== ACTIVITY ==
Among the following entries, count the lines that contain "Resolve" and report only the result.

[Stored data]
------
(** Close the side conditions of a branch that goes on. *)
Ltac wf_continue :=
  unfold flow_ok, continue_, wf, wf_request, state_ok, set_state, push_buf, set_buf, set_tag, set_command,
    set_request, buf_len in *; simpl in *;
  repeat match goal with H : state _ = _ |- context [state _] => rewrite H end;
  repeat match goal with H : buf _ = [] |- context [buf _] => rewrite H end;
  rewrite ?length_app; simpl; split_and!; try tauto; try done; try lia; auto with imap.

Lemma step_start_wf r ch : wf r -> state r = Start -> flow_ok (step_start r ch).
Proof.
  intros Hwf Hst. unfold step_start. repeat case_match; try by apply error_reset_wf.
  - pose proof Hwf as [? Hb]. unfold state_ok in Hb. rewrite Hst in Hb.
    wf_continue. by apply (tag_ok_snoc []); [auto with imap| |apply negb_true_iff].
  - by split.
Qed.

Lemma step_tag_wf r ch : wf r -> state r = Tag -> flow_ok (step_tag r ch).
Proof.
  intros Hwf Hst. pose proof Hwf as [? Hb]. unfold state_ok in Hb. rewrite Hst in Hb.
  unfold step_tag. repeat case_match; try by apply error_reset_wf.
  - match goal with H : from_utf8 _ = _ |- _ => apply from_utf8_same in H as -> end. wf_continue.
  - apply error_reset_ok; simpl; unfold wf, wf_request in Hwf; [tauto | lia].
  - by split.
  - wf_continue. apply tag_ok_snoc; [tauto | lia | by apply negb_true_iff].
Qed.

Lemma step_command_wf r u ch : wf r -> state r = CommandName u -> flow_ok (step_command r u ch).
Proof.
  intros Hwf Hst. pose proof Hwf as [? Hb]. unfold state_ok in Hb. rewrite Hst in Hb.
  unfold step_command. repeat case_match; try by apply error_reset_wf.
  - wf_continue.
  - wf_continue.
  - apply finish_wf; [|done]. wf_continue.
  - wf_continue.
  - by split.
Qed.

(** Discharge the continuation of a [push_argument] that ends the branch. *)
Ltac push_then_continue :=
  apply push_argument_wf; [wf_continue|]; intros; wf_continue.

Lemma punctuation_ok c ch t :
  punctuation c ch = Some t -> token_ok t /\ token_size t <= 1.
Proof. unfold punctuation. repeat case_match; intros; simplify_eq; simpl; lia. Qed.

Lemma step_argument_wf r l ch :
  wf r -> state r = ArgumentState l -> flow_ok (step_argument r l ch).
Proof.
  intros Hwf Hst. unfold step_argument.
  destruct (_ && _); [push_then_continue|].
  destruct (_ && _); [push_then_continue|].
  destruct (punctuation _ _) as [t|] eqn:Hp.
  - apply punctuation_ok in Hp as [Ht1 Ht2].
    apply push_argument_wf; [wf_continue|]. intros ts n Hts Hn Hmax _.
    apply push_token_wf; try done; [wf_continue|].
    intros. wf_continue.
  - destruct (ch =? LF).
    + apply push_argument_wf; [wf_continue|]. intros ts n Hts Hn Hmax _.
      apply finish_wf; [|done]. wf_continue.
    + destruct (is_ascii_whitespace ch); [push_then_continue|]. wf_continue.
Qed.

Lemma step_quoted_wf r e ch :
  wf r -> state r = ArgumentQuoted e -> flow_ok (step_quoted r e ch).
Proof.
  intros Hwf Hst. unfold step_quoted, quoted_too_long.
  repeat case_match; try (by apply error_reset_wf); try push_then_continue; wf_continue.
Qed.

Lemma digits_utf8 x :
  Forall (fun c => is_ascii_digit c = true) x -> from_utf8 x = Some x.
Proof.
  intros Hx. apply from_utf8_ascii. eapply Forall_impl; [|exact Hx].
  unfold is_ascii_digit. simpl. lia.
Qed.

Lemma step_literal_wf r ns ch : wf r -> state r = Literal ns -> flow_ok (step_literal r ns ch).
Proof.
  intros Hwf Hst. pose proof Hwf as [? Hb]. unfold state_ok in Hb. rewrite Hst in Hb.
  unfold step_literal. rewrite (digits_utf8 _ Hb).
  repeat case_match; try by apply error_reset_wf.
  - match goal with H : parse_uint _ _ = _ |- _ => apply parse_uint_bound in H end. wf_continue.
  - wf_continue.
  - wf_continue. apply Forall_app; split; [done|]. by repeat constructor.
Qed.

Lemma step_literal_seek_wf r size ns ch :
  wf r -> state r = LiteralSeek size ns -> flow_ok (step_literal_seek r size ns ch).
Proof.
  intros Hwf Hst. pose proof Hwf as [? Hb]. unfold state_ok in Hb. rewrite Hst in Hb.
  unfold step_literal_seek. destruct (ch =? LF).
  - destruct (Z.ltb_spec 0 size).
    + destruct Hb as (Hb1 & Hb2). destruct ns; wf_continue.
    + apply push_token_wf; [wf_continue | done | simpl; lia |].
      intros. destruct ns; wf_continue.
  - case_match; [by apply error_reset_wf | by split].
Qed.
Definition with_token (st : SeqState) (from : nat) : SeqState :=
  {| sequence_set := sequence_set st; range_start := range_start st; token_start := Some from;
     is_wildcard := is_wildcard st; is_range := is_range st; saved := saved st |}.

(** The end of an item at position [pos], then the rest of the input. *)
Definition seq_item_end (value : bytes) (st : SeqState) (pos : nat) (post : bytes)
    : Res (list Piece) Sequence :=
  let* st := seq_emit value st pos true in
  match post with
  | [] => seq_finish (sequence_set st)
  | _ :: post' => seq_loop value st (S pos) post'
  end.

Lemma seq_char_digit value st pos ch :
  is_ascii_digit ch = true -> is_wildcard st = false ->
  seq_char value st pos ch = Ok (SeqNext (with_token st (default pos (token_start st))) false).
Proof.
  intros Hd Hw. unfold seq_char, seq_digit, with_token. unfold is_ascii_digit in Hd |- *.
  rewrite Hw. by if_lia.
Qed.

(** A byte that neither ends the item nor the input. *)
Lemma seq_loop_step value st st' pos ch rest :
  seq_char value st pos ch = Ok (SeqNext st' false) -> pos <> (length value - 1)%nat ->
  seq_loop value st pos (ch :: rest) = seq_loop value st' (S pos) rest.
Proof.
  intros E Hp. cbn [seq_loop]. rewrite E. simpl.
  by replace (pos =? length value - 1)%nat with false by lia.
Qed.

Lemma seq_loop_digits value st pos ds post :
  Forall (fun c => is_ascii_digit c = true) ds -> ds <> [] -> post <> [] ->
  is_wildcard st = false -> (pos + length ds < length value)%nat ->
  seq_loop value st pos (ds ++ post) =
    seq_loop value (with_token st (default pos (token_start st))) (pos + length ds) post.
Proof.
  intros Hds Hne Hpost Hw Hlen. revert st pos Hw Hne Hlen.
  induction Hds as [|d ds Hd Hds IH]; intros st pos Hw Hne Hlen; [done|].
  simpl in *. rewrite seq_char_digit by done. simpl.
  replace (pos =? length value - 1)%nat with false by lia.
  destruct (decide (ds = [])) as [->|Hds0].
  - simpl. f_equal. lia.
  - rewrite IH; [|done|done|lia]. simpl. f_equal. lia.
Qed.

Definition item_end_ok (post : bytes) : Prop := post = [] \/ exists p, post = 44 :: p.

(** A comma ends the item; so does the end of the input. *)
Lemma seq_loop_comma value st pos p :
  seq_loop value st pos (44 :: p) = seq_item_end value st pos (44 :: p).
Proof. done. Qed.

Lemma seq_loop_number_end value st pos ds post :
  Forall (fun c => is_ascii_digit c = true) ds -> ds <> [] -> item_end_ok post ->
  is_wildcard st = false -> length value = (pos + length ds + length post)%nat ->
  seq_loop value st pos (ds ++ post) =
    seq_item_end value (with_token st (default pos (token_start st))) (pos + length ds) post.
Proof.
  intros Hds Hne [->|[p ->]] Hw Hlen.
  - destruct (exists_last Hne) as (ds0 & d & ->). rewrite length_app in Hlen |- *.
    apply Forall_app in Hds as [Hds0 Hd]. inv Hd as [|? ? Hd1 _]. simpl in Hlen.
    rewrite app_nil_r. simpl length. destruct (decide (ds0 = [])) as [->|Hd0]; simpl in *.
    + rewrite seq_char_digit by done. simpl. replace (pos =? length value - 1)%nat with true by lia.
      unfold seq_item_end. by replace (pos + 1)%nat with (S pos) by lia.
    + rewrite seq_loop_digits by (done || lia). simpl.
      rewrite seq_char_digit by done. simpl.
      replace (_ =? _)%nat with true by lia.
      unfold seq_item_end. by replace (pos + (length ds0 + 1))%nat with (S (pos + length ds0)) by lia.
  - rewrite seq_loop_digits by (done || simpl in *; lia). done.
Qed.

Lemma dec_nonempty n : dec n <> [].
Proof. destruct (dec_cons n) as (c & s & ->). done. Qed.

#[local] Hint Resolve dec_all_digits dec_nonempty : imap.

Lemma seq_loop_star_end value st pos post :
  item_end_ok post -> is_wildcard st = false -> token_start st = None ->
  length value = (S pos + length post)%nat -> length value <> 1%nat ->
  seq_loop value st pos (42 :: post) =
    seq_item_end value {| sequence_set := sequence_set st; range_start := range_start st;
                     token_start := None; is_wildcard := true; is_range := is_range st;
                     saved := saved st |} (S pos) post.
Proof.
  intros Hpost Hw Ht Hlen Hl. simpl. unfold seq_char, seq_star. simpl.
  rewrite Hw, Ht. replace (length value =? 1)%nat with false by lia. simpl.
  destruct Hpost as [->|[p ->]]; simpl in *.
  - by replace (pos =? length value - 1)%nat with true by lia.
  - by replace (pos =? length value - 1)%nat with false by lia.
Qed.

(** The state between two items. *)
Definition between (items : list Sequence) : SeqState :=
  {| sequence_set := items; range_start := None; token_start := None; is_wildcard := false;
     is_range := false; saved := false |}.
------
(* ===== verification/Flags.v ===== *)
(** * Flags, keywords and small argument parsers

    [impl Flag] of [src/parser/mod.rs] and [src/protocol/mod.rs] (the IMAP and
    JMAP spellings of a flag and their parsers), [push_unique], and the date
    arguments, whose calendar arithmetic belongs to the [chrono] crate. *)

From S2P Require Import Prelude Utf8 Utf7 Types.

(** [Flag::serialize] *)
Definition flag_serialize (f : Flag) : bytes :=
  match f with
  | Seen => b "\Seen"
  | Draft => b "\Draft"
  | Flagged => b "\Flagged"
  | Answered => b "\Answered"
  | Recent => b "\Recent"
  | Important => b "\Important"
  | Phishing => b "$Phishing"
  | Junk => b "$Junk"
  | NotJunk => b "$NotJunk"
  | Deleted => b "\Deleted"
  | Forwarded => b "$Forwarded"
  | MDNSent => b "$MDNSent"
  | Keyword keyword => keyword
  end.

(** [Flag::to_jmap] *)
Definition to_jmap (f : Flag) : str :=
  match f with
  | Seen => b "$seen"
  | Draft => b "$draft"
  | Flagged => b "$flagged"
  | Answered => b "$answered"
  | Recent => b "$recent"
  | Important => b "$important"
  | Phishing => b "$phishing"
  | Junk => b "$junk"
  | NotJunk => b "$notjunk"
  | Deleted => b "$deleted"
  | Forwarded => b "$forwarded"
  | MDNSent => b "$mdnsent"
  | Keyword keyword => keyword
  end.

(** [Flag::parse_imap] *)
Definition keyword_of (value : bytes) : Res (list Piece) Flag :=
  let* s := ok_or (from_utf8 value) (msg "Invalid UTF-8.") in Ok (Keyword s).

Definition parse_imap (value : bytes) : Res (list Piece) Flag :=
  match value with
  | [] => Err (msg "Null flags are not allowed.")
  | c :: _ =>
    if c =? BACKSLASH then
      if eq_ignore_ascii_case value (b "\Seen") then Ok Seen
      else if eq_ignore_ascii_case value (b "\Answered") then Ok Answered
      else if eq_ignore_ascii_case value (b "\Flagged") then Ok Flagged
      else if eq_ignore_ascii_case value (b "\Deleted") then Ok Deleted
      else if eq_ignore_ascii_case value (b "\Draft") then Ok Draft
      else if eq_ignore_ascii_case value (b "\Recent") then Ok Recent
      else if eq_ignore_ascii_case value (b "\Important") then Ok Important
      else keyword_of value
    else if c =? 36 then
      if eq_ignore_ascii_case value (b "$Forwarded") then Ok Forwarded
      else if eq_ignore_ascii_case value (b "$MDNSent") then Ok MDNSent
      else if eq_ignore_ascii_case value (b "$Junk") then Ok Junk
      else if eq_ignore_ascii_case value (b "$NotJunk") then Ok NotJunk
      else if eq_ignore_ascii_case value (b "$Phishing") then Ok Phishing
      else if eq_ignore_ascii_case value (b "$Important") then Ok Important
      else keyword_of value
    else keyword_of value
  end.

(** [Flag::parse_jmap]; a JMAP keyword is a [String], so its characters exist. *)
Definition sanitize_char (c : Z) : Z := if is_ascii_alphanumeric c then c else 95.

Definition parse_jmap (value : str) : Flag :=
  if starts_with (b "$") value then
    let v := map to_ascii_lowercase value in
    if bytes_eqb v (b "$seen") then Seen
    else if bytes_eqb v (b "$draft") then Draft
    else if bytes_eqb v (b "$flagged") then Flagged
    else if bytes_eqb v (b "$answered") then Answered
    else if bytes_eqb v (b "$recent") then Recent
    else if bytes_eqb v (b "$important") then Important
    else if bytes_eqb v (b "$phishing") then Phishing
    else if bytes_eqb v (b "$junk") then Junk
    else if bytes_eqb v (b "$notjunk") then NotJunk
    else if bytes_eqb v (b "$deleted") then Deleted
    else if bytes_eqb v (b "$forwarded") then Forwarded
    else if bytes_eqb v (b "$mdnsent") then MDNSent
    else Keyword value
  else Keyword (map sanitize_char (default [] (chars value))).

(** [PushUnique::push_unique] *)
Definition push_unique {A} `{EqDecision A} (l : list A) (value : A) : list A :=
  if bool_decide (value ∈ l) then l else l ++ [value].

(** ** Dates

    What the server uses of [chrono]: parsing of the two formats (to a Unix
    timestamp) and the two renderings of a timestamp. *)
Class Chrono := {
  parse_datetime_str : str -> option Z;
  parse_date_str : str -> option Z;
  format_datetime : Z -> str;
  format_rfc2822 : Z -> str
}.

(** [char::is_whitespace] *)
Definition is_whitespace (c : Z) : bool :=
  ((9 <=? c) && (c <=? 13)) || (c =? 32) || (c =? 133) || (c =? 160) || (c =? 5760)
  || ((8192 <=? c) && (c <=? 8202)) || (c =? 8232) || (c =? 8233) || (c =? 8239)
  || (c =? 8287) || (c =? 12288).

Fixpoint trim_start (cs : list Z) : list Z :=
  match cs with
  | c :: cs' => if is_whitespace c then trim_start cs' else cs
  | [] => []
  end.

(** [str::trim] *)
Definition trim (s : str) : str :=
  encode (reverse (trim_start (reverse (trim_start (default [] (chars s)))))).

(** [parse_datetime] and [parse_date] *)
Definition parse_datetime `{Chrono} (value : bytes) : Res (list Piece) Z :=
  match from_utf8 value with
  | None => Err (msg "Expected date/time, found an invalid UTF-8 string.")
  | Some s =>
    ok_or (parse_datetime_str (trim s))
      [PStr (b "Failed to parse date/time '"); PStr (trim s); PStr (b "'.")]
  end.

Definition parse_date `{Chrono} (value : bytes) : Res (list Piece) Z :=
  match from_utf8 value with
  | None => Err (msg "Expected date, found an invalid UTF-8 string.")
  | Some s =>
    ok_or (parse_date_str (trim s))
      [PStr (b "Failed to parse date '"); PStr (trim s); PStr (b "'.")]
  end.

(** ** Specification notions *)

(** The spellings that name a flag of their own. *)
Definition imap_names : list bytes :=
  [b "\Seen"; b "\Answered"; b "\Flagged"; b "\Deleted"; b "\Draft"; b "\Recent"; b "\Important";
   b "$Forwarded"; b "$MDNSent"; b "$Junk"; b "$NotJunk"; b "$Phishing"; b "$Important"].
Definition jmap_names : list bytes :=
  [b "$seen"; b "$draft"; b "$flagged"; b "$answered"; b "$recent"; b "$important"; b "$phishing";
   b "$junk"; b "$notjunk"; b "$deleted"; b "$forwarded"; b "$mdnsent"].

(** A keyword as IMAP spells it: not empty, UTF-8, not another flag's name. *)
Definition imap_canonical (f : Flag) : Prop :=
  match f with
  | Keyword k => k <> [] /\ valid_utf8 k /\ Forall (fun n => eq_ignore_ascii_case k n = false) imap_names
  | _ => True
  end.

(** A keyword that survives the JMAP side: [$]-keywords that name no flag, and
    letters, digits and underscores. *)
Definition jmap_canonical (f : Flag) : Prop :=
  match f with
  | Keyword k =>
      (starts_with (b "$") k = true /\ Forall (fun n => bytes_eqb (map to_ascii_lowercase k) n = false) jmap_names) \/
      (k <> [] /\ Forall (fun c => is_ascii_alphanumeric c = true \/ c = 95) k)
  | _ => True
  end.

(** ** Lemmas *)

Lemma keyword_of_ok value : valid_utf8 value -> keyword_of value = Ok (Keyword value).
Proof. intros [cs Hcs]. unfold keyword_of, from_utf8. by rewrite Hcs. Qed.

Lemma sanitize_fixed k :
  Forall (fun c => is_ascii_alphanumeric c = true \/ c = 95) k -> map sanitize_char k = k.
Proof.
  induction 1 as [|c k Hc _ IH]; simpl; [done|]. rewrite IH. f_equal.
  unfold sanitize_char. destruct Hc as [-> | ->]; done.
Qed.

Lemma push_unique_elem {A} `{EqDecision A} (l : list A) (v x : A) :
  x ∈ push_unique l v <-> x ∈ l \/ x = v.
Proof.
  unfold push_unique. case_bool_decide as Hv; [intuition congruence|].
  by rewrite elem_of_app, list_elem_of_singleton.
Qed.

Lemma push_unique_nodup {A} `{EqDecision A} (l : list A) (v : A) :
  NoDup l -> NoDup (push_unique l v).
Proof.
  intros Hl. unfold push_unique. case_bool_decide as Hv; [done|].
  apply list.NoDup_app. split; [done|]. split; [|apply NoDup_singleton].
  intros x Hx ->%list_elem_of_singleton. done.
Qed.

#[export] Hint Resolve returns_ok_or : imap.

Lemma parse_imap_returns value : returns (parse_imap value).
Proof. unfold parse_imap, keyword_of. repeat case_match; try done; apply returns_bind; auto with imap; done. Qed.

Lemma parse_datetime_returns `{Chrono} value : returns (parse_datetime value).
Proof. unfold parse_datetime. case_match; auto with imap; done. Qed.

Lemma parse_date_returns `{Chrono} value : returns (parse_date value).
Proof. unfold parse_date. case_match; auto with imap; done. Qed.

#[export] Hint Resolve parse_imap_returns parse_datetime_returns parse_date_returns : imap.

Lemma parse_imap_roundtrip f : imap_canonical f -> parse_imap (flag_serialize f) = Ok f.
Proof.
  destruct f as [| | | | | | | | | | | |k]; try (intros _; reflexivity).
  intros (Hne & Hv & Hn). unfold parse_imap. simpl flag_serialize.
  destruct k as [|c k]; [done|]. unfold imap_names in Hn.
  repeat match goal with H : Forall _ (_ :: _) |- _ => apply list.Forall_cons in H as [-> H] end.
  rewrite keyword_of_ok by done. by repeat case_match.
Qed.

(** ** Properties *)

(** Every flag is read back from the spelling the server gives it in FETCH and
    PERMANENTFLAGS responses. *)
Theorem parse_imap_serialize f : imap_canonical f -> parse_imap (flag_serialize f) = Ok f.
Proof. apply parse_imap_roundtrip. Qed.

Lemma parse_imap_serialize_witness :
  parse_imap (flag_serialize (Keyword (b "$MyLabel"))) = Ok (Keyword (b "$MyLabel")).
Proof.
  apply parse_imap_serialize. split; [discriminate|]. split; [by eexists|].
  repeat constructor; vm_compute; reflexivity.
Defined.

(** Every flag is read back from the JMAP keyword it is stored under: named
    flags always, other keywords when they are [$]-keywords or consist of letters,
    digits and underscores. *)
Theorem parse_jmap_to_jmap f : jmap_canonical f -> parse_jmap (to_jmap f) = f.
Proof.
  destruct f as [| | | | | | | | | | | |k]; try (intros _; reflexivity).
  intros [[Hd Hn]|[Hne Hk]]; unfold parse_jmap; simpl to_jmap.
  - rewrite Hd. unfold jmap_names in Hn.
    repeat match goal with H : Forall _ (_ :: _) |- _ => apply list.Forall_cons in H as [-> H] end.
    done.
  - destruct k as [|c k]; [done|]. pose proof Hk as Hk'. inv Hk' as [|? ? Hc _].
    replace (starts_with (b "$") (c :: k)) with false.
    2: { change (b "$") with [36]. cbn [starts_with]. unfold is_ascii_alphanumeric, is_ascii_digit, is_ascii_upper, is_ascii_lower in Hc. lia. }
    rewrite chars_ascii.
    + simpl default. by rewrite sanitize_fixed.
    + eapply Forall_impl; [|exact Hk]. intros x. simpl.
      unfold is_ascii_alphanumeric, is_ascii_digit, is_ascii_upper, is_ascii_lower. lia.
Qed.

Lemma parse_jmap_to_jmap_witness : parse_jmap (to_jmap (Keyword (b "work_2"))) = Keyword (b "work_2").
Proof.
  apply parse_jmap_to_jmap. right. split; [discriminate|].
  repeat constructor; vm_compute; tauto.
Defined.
------
== TASK RESULT ==
3